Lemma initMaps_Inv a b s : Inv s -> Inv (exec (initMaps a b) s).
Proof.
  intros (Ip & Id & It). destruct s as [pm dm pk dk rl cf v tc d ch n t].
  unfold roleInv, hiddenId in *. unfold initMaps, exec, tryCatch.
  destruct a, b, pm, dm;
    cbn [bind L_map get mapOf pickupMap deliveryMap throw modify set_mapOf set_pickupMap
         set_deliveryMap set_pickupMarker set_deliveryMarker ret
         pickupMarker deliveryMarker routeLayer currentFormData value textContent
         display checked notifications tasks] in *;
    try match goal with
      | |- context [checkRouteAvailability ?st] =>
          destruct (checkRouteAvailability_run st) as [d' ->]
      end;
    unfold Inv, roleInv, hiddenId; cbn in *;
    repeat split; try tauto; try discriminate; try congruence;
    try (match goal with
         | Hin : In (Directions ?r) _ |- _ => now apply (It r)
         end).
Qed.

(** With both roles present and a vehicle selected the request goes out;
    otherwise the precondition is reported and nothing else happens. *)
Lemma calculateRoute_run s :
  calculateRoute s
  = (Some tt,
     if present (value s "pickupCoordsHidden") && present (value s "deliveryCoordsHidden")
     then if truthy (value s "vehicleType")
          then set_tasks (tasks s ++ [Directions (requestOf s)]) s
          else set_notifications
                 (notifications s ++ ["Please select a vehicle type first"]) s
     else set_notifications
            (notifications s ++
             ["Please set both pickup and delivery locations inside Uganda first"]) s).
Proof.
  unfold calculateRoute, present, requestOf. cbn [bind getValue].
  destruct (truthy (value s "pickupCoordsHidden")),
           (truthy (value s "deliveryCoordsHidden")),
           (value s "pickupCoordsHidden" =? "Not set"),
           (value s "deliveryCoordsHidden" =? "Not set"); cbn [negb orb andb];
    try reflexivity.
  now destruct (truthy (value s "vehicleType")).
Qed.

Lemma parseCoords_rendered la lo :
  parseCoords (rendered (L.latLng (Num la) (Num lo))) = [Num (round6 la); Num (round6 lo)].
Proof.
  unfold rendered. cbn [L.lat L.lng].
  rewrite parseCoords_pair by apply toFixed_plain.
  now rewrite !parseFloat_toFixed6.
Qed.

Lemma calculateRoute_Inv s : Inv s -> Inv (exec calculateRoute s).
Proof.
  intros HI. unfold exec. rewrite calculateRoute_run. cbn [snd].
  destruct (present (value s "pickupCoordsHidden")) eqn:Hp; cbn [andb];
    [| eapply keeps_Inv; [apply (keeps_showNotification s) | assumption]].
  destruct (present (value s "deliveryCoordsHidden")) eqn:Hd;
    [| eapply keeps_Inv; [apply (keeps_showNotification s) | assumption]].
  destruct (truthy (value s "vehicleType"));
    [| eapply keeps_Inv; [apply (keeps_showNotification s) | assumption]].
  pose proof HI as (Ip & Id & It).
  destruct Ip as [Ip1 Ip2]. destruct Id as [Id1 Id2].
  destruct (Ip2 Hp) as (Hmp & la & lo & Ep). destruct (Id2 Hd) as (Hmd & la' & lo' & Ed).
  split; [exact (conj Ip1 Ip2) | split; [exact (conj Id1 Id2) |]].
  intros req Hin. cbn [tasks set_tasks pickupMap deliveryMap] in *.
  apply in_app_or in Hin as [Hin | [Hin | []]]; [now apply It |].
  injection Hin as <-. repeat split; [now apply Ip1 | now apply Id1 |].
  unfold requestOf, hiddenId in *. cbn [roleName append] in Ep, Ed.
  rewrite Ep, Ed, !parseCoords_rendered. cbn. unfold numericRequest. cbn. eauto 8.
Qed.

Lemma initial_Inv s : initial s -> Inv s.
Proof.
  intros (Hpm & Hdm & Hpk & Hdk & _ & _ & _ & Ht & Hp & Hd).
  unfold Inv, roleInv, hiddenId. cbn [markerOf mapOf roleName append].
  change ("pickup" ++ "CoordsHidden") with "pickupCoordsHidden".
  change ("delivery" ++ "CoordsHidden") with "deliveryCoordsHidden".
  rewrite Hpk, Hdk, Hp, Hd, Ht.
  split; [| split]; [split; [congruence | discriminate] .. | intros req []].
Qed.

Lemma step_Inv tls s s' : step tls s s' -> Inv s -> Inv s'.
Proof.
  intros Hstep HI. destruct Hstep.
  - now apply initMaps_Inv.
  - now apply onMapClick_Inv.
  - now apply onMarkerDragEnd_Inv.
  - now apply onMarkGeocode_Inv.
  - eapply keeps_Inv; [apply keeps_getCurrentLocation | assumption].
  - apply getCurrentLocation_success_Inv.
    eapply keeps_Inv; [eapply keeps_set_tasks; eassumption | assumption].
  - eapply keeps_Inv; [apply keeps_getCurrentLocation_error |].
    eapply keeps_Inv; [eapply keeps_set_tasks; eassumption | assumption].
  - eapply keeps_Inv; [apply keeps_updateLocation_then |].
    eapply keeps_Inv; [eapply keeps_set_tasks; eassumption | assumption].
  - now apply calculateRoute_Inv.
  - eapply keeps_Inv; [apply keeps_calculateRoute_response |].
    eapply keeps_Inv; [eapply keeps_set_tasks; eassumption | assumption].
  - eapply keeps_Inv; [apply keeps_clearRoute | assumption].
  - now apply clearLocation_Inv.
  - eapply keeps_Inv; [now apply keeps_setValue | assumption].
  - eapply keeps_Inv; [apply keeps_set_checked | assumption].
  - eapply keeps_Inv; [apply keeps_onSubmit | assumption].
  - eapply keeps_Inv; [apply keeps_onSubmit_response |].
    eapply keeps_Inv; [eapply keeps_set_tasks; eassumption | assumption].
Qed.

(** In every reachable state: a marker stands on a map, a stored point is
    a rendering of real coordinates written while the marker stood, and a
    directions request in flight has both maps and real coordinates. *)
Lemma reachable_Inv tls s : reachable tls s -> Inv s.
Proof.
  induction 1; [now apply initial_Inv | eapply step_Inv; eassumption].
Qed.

-*-

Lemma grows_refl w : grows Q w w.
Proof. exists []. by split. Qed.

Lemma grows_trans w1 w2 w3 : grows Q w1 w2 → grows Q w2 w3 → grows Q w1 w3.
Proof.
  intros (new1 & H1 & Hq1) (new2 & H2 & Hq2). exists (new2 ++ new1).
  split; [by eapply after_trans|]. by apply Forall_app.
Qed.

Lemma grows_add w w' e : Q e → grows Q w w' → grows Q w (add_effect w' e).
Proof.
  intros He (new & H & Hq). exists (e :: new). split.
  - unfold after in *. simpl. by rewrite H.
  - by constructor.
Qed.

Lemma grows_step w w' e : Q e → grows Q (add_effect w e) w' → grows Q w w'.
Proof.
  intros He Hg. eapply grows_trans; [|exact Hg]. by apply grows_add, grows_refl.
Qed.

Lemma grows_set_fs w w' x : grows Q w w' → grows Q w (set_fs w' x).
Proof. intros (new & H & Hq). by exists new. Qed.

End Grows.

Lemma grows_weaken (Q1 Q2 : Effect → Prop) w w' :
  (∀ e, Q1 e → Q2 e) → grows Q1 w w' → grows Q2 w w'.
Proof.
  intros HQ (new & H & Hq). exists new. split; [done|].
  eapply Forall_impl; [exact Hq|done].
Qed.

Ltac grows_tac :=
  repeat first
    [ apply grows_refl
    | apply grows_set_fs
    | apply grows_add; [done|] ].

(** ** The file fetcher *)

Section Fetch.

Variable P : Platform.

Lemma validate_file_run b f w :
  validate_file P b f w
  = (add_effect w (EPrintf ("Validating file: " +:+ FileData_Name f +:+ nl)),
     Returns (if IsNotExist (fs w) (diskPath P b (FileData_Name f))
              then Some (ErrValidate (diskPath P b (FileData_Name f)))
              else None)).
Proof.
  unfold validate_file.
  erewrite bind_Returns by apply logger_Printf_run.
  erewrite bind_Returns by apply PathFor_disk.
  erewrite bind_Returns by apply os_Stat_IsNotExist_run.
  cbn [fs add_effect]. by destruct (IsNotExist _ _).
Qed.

-*-

### Your task
Search the material above for the string "pickupCoordsHidden". Show every line that holds it.

### Output below
     if present (value s "pickupCoordsHidden") && present (value s "deliveryCoordsHidden")
  destruct (truthy (value s "pickupCoordsHidden")),
           (value s "pickupCoordsHidden" =? "Not set"),
  destruct (present (value s "pickupCoordsHidden")) eqn:Hp; cbn [andb];
  change ("pickup" ++ "CoordsHidden") with "pickupCoordsHidden".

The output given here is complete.